(Records drawn from a dataset)

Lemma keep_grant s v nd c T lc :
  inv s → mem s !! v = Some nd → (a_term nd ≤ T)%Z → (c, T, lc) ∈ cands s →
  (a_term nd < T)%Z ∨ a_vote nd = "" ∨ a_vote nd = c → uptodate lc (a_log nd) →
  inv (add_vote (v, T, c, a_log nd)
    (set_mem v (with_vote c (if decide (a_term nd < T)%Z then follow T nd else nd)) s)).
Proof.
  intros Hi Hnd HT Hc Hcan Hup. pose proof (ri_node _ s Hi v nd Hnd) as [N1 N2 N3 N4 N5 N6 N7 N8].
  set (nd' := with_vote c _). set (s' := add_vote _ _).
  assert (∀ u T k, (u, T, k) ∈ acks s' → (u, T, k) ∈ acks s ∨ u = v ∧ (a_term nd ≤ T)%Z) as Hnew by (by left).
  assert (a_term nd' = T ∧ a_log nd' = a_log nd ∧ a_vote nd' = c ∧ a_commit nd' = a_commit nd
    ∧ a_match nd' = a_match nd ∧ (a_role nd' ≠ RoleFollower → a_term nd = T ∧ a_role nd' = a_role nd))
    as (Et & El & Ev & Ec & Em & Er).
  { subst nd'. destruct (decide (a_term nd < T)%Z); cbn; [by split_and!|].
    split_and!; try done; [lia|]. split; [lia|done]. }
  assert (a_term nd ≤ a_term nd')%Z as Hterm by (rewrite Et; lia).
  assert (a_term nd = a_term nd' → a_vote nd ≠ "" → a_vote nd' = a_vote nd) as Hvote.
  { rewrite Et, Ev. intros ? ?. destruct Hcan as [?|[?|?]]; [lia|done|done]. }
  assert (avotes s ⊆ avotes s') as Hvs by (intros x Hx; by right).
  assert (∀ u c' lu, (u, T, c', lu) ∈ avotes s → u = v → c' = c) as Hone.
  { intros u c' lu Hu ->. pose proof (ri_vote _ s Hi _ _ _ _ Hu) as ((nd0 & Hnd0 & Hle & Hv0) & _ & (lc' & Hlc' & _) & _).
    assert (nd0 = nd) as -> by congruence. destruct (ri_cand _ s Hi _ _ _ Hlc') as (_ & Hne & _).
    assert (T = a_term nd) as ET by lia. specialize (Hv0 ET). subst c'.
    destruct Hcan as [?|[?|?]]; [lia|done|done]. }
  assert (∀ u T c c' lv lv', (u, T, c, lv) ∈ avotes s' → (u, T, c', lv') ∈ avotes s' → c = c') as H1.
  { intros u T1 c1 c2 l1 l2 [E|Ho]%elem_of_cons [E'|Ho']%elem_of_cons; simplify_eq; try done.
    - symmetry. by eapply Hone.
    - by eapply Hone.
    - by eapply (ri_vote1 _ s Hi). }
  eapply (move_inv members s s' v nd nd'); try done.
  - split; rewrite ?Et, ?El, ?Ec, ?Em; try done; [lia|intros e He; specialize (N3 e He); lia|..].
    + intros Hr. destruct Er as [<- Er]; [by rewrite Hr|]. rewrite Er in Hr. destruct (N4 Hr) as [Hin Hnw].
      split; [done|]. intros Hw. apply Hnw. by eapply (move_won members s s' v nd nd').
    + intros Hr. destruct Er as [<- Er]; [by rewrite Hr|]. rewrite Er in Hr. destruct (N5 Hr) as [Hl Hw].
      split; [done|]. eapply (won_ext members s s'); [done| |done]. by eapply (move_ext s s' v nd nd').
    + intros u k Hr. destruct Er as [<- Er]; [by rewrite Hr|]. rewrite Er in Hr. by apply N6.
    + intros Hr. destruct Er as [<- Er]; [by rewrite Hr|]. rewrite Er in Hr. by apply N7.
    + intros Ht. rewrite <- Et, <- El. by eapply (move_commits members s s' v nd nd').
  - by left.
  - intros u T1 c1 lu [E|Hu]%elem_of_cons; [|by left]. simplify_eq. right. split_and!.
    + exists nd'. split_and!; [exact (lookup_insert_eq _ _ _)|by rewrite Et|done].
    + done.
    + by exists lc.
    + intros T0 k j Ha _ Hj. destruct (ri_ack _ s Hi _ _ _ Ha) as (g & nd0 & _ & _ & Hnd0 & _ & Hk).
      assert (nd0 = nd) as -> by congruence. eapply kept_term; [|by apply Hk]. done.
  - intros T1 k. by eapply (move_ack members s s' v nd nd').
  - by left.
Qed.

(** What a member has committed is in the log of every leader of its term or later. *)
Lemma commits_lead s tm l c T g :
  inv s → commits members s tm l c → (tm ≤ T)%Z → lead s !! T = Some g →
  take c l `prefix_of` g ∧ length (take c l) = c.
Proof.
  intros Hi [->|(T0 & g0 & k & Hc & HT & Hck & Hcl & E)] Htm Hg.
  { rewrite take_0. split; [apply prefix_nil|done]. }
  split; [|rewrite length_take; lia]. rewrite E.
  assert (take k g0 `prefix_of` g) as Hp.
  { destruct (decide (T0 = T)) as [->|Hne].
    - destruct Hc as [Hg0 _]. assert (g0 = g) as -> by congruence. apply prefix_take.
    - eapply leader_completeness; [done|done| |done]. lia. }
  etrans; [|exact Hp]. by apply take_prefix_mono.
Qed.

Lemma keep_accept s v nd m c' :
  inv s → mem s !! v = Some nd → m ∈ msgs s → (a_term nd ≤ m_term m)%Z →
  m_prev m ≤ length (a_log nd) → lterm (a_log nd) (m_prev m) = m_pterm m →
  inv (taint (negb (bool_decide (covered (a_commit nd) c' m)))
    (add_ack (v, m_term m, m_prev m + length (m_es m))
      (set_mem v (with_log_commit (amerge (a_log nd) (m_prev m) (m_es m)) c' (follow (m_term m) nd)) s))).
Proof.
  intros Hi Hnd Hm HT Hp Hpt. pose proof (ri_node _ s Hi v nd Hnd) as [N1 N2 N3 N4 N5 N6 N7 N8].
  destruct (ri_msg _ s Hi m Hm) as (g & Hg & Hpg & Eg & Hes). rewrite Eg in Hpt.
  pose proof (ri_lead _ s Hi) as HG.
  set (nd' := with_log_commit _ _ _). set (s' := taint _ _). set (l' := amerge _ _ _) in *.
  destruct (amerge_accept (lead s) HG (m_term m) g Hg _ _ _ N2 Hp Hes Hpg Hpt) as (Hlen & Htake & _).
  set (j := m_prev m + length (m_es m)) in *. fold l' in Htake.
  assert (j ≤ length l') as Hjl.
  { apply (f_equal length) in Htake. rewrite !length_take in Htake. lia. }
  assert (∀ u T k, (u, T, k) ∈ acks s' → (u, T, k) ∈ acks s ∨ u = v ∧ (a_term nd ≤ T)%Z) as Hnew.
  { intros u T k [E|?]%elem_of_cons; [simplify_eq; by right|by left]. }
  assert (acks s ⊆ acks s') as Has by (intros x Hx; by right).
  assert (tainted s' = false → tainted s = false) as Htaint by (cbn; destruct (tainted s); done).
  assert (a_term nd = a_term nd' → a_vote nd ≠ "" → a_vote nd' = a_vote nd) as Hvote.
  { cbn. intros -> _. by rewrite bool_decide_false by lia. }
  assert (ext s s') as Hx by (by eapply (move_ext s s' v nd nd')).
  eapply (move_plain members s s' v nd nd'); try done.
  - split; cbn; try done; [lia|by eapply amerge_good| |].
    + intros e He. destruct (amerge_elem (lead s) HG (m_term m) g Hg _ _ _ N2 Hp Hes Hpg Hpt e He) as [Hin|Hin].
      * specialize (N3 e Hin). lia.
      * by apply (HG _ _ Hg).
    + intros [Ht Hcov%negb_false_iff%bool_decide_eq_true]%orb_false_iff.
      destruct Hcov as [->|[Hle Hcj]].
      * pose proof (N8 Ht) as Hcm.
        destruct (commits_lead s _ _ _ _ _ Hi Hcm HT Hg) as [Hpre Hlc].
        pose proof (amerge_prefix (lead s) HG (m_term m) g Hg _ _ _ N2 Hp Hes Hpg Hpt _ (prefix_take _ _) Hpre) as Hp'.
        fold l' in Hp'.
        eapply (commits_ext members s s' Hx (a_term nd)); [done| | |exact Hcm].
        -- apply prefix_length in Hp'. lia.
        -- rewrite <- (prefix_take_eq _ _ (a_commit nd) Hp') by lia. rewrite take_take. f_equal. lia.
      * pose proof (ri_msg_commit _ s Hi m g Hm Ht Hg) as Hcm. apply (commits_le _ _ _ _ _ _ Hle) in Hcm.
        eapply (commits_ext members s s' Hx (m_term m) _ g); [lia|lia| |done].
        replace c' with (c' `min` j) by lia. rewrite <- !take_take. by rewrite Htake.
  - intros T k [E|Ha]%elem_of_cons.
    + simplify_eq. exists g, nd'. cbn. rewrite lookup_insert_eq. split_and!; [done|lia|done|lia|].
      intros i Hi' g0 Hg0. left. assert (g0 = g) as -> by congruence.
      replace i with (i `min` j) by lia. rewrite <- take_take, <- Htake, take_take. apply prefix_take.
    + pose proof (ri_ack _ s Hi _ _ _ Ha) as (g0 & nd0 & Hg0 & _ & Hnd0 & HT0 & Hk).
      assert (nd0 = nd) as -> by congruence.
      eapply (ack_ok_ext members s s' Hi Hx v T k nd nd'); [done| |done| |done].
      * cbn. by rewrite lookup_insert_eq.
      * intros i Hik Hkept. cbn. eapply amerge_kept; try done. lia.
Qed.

==

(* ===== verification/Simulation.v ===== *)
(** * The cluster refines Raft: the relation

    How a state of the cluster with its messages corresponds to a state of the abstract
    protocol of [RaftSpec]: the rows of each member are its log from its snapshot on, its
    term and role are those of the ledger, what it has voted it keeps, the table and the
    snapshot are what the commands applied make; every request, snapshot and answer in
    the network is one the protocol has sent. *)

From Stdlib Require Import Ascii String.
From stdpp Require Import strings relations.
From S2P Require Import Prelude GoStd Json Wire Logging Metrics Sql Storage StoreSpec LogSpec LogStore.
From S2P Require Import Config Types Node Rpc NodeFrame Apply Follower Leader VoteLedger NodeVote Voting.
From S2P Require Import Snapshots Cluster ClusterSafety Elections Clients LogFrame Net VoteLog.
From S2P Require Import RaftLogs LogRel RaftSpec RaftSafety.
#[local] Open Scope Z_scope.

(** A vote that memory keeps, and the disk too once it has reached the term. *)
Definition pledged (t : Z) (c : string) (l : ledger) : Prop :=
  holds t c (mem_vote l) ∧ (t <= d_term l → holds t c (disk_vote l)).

--- EXERCISE GOAL ---
Only the lines above starting at the one containing "inv (taint (negb" and ending at the one containing "destruct Hcov as [->|[Hle Hcj]].", both included, are to be returned, exactly as they read.

--- EXERCISE ANSWER ---
  inv (taint (negb (bool_decide (covered (a_commit nd) c' m)))
    (add_ack (v, m_term m, m_prev m + length (m_es m))
      (set_mem v (with_log_commit (amerge (a_log nd) (m_prev m) (m_es m)) c' (follow (m_term m) nd)) s))).
Proof.
  intros Hi Hnd Hm HT Hp Hpt. pose proof (ri_node _ s Hi v nd Hnd) as [N1 N2 N3 N4 N5 N6 N7 N8].
  destruct (ri_msg _ s Hi m Hm) as (g & Hg & Hpg & Eg & Hes). rewrite Eg in Hpt.
  pose proof (ri_lead _ s Hi) as HG.
  set (nd' := with_log_commit _ _ _). set (s' := taint _ _). set (l' := amerge _ _ _) in *.
  destruct (amerge_accept (lead s) HG (m_term m) g Hg _ _ _ N2 Hp Hes Hpg Hpt) as (Hlen & Htake & _).
  set (j := m_prev m + length (m_es m)) in *. fold l' in Htake.
  assert (j ≤ length l') as Hjl.
  { apply (f_equal length) in Htake. rewrite !length_take in Htake. lia. }
  assert (∀ u T k, (u, T, k) ∈ acks s' → (u, T, k) ∈ acks s ∨ u = v ∧ (a_term nd ≤ T)%Z) as Hnew.
  { intros u T k [E|?]%elem_of_cons; [simplify_eq; by right|by left]. }
  assert (acks s ⊆ acks s') as Has by (intros x Hx; by right).
  assert (tainted s' = false → tainted s = false) as Htaint by (cbn; destruct (tainted s); done).
  assert (a_term nd = a_term nd' → a_vote nd ≠ "" → a_vote nd' = a_vote nd) as Hvote.
  { cbn. intros -> _. by rewrite bool_decide_false by lia. }
  assert (ext s s') as Hx by (by eapply (move_ext s s' v nd nd')).
  eapply (move_plain members s s' v nd nd'); try done.
  - split; cbn; try done; [lia|by eapply amerge_good| |].
    + intros e He. destruct (amerge_elem (lead s) HG (m_term m) g Hg _ _ _ N2 Hp Hes Hpg Hpt e He) as [Hin|Hin].
      * specialize (N3 e Hin). lia.
      * by apply (HG _ _ Hg).
    + intros [Ht Hcov%negb_false_iff%bool_decide_eq_true]%orb_false_iff.
      destruct Hcov as [->|[Hle Hcj]].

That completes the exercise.